The radiographic appearances are extremely variable, but the commonest pattern is of one or more discrete nodules, with or without cavitation, which tend to be less well defined than those of primary or metastatic carcinoma, which they otherwise resemble (Figs. 70-7 and 70-8).26 The disease often spreads along lymphatic channels and involves lymphoid follicles around bronchovascular divisions, resulting in peribronchial nodulation spreading out from the hila, which can result in streaky shadowing visible on chest radiographs and at CT (Fig. 70-7).
Less commonly, lymphomatous cells fill the pulmonary acini, producing rounded or segmental areas of consolidation with air bronchograms (Fig. 70-8).

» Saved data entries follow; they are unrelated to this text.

(** One scale of 0.5 and one zero point of 3, of type [t]. *)
Definition example_graph (t : ONNXTensorElementDataType) : OrtGraph :=
  Graph (λ n, if bool_decide (n = "s") then Some ONNX_FLOAT else Some t)
    (λ v, match v with
          | Some v => if bool_decide (vi_name v = "s") then Ok [0; 0; 0; 63] else Ok [3]
          | None => Err (EpFail "null")
          end)
    (λ _, Err (EpFail "not found")) (λ _, None) (λ _, []).

(** The offset of a signed 8-bit weight with zero point 3 is 3; the comment of the function
    says -3. *)
Lemma bq_offset_sign :
  ComputeBQOffsets (example_graph ONNX_INT8) (Some (example_value "z")) false 8 1 = Ok [f32_of_Z 3].
Proof. reflexivity. Qed.

(** ** Claims *)

(** *** The numbers of an ONNX tensor

    Element [c] of the raw data of a tensor, described by arithmetic on its bytes and independently of
    the functions that unpack it: bytes are little-endian, two 4-bit or four 2-bit elements share a
    byte with the first in the low bits, and signed integers are in two's complement. *)
Definition word (k : nat) (raw : list Z) (c : nat) : Z := foldr (fun i v => getd raw (k * c + i) + 256 * v) 0 (seq 0 k).
Definition field (bits per : nat) (raw : list Z) (c : nat) : Z :=
  (getd raw (c / per) / 2 ^ (Z.of_nat bits * Z.of_nat (c mod per))) mod 2 ^ Z.of_nat bits.
Definition as_signed (w v : Z) : Z := if v <? 2 ^ (w - 1) then v else v - 2 ^ w.

Definition onnx_integer (t : ONNXTensorElementDataType) (raw : list Z) (c : nat) : Z :=
  match t with
  | ONNX_INT2 => as_signed 2 (field 2 4 raw c)
  | ONNX_UINT2 => field 2 4 raw c
  | ONNX_INT4 => as_signed 4 (field 4 2 raw c)
  | ONNX_UINT4 => field 4 2 raw c
  | ONNX_INT8 => as_signed 8 (word 1 raw c)
  | ONNX_INT16 => as_signed 16 (word 2 raw c)
  | ONNX_UINT16 => word 2 raw c
  | ONNX_INT32 => as_signed 32 (word 4 raw c)
  | ONNX_UINT32 => word 4 raw c
  | _ => word 1 raw c
  end.

Definition onnx_float (t : ONNXTensorElementDataType) (raw : list Z) (c : nat) : float :=
  match t with
  | ONNX_FLOAT16 => f32_of_f16_bits (word 2 raw c)
  | ONNX_BFLOAT16 => f32_of_bits (word 2 raw c * 2 ^ 16)
  | _ => f32_of_bits (word 4 raw c)
  end.

Lemma decode_word k raw c : (k * c + k ≤ length raw)%nat → le_decode (element k raw c) = word k raw c.
Proof.
  unfold element, word. rewrite (Nat.mul_comm c k). generalize (k * c)%nat. clear c.
  induction k as [|k IH]; intros s Hs; [done|]. destruct (lookup_lt_is_Some_2 raw s) as [b Hb]; [lia|].
  rewrite (drop_S raw b s Hb). cbn [take le_decode seq foldr]. rewrite Nat.add_0_r, (getd_lookup _ _ _ Hb), (IH (S s)) by lia.
  rewrite <- fmap_S_seq, foldr_fmap. f_equal. f_equal. apply foldr_ext; [|done|done]. intros i v. do 2 f_equal. lia.
Qed.

Lemma word_range k raw c : Forall (in_u 8) raw → 0 ≤ word k raw c < 2 ^ (8 * Z.of_nat k).
Proof.
  intros Hr. unfold word. generalize (k * c)%nat as s. intros s.
  assert (∀ n a, 0 ≤ foldr (λ i v, getd raw (s + i) + 256 * v) 0 (seq a n) < 2 ^ (8 * Z.of_nat n)) as H; [|by apply H].
  induction n as [|n IH]; intros a; [done|]. cbn [seq foldr]. specialize (IH (S a)).
  assert (0 ≤ getd raw (s + a) < 256) as Hb.
  { unfold getd. destruct (raw !! (s + a)%nat) as [b|] eqn:E; [|cbn; lia]. exact (Forall_lookup_1 _ _ _ _ Hr E). }
  replace (8 * Z.of_nat (S n)) with (8 + 8 * Z.of_nat n) by lia. rewrite Z.pow_add_r by lia. change (2 ^ 8) with 256. lia.
Qed.

Lemma read_word T raw c : (0 < q_size T)%nat → Forall (in_u 8) raw → (q_size T * c + q_size T ≤ length raw)%nat →
  read_elem T raw c =
    if q_lowest T <? 0 then as_signed (8 * Z.of_nat (q_size T)) (word (q_size T) raw c) else word (q_size T) raw c.
Proof.
  intros H0 Hr Hl. unfold read_elem. rewrite decode_word by done. destruct (q_lowest T <? 0); [|done].
  pose proof (word_range (q_size T) raw c Hr) as H. set (w := 8 * Z.of_nat (q_size T)) in *.
  unfold wraps, as_signed. assert (2 ^ w = 2 * 2 ^ (w - 1)) as Ew by (rewrite <- Z.pow_succ_r by lia; f_equal; lia).
  destruct (Z.ltb_spec (word (q_size T) raw c) (2 ^ (w - 1))).
  - rewrite Z.mod_small by lia. lia.
  - rewrite <- (Z.mod_add _ (-1)) by lia. rewrite Z.mod_small by lia. lia.
Qed.

Lemma field_elem (signed : bool) b c : in_u 8 b →
  ((c < 2)%nat → Int4x2.GetElem signed b c = (if signed then as_signed 4 else id) ((b / 2 ^ (4 * Z.of_nat c)) mod 2 ^ 4)) ∧
  ((c < 4)%nat → Int2x4.GetElem signed b c = (if signed then as_signed 2 else id) ((b / 2 ^ (2 * Z.of_nat c)) mod 2 ^ 2)).
Proof.
  intros Hb. unfold in_u in Hb.
  assert (forall_below 256 (fun b => forallb (fun sg : bool =>
    forallb (fun c => Int4x2.GetElem sg b c =? (if sg then as_signed 4 else id) ((b / 2 ^ (4 * Z.of_nat c)) mod 2 ^ 4)) (seq 0 2) &&
    forallb (fun c => Int2x4.GetElem sg b c =? (if sg then as_signed 2 else id) ((b / 2 ^ (2 * Z.of_nat c)) mod 2 ^ 2)) (seq 0 4))
    [true; false]) = true) as Hall by (by vm_compute).
  pose proof (forall_below_spec _ _ Hall b ltac:(lia)) as H. cbn beta in H. rewrite forallb_forall in H.
  specialize (H signed ltac:(destruct signed; cbn; auto)). apply andb_true_iff in H as [H4 H2].
  rewrite forallb_forall in H4, H2. split; intros Hc; apply Z.eqb_eq; [apply H4|apply H2]; apply in_seq; lia.
Qed.

Lemma onnx_integers_spec t n raw : t ∈ zero_point_types → Forall (in_u 8) raw → length raw = storage t n →
  onnx_integers t n raw = onnx_integer t raw <$> seq 0 n.
Proof.
  intros Ht Hr Hl.
  assert (∀ T, storage t n = (q_size T * n)%nat → ∀ i, (i < n)%nat → (q_size T * i + q_size T ≤ length raw)%nat) as Hw
    by (intros T E i Hi; rewrite Hl, E; nia).
  assert (∀ (sg : bool) i, (i < length raw)%nat → in_u 8 (getd raw i)) as Hb.
  { intros _ i Hi. destruct (lookup_lt_is_Some_2 raw i Hi) as [b E]. rewrite (getd_lookup _ _ _ E). exact (Forall_lookup_1 _ _ _ _ Hr E). }
  assert (∀ f g : nat → Z, (∀ i, (i < n)%nat → f i = g i) → f <$> seq 0 n = g <$> seq 0 n) as Hext.
  { intros f g H. apply list_fmap_ext. intros i x [-> Hx]%lookup_seq. apply H. lia. }
  repeat (apply elem_of_cons in Ht as [->|Ht]); [..|by apply elem_of_nil in Ht]; cbn [onnx_integers onnx_integer storage] in *; apply Hext; intros i Hi;
    unfold field.
  - rewrite (proj2 (field_elem true _ (i mod 4) (Hb true (i / 4)%nat ltac:(apply Nat.Div0.div_lt_upper_bound; apply eq_sym, quarter_cover in Hl; lia)))) by (apply Nat.mod_upper_bound; lia). done.
  - rewrite (proj1 (field_elem true _ (i mod 2) (Hb true (i / 2)%nat ltac:(apply Nat.Div0.div_lt_upper_bound; apply eq_sym, half_cover in Hl; lia)))) by (apply Nat.mod_upper_bound; lia). done.
  - apply (read_word int8_t); [cbn; lia|done|cbn in *; lia].
  - rewrite (proj1 (field_elem false _ (i mod 2) (Hb true (i / 2)%nat ltac:(apply Nat.Div0.div_lt_upper_bound; apply eq_sym, half_cover in Hl; lia)))) by (apply Nat.mod_upper_bound; lia). done.
  - rewrite (proj2 (field_elem false _ (i mod 4) (Hb true (i / 4)%nat ltac:(apply Nat.Div0.div_lt_upper_bound; apply eq_sym, quarter_cover in Hl; lia)))) by (apply Nat.mod_upper_bound; lia). done.
  - apply (read_word uint8_t); [cbn; lia|done|cbn in *; lia].
  - apply (read_word uint16_t); [cbn; lia|done|cbn in *; lia].
  - apply (read_word int16_t); [cbn; lia|done|cbn in *; lia].
  - apply (read_word int32_t); [cbn; lia|done|cbn in *; lia].
  - apply (read_word uint32_t); [cbn; lia|done|cbn in *; lia].
Qed.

Nodulation along the bronchial wall may enable differentiation from infective consolidation. A rare pattern of disease is widespread interstitial reticulonodular shadowing, producing a lymphangitic picture. Another rare manifestation is atelectasis, which usually results from endobronchial lymphoma rather than extrinsic compression by nodal disease.
The differential diagnosis of pulmonary involvement in lymphoma is extensive, and includes drug-induced changes, the effect of radiotherapy, and opportunistic infection during or following chemotherapy, particularly in patients with antecedent immunosuppression. Precise clinical correlation is essential in determining the most likely diagnosis.
Primary Pulmonary Lymphoma
Primary pulmonary lymphoma accounts for less than 1% of all lymphomas and is usually low-grade B-cell NHL, arising from MALT or bronchus-associated lymphoid tissue (BALT). BALT lymphomas tend to occur in the fifth to sixth decades, have an indolent course with 5-year survivals of over 60% and tend to remain extranodal, although lymph node involvement can occur with advanced disease.27 Many patients will have a prior history of inflammatory or autoimmune disease, such as Sjögren’s syndrome, collagen vascular disease and dysgammaglobulinaemia.28 The imaging findings are non-specific with the single commonest manifestation being a solitary nodule. Multiple nodules, or one or more rounded or segmental areas of consolidation,29 are also seen. These can persist unchanged for long periods. Pleural effusions are seen in up to 20% of cases.28
In the remaining 15–20% of patients, primary lung lymphoma is due to high-grade NHL. The most common finding on a chest radiograph is of a solitary or multiple pulmonary nodules, which characteristically grow rapidly. Chest wall and nodal involvement occurs more frequently than with pulmonary MALT-type lymphomas.27 Primary pulmonary HL is extremely rare. The most frequently described finding is single or multiple nodules with upper zone predominance and a relatively high incidence of cavitation.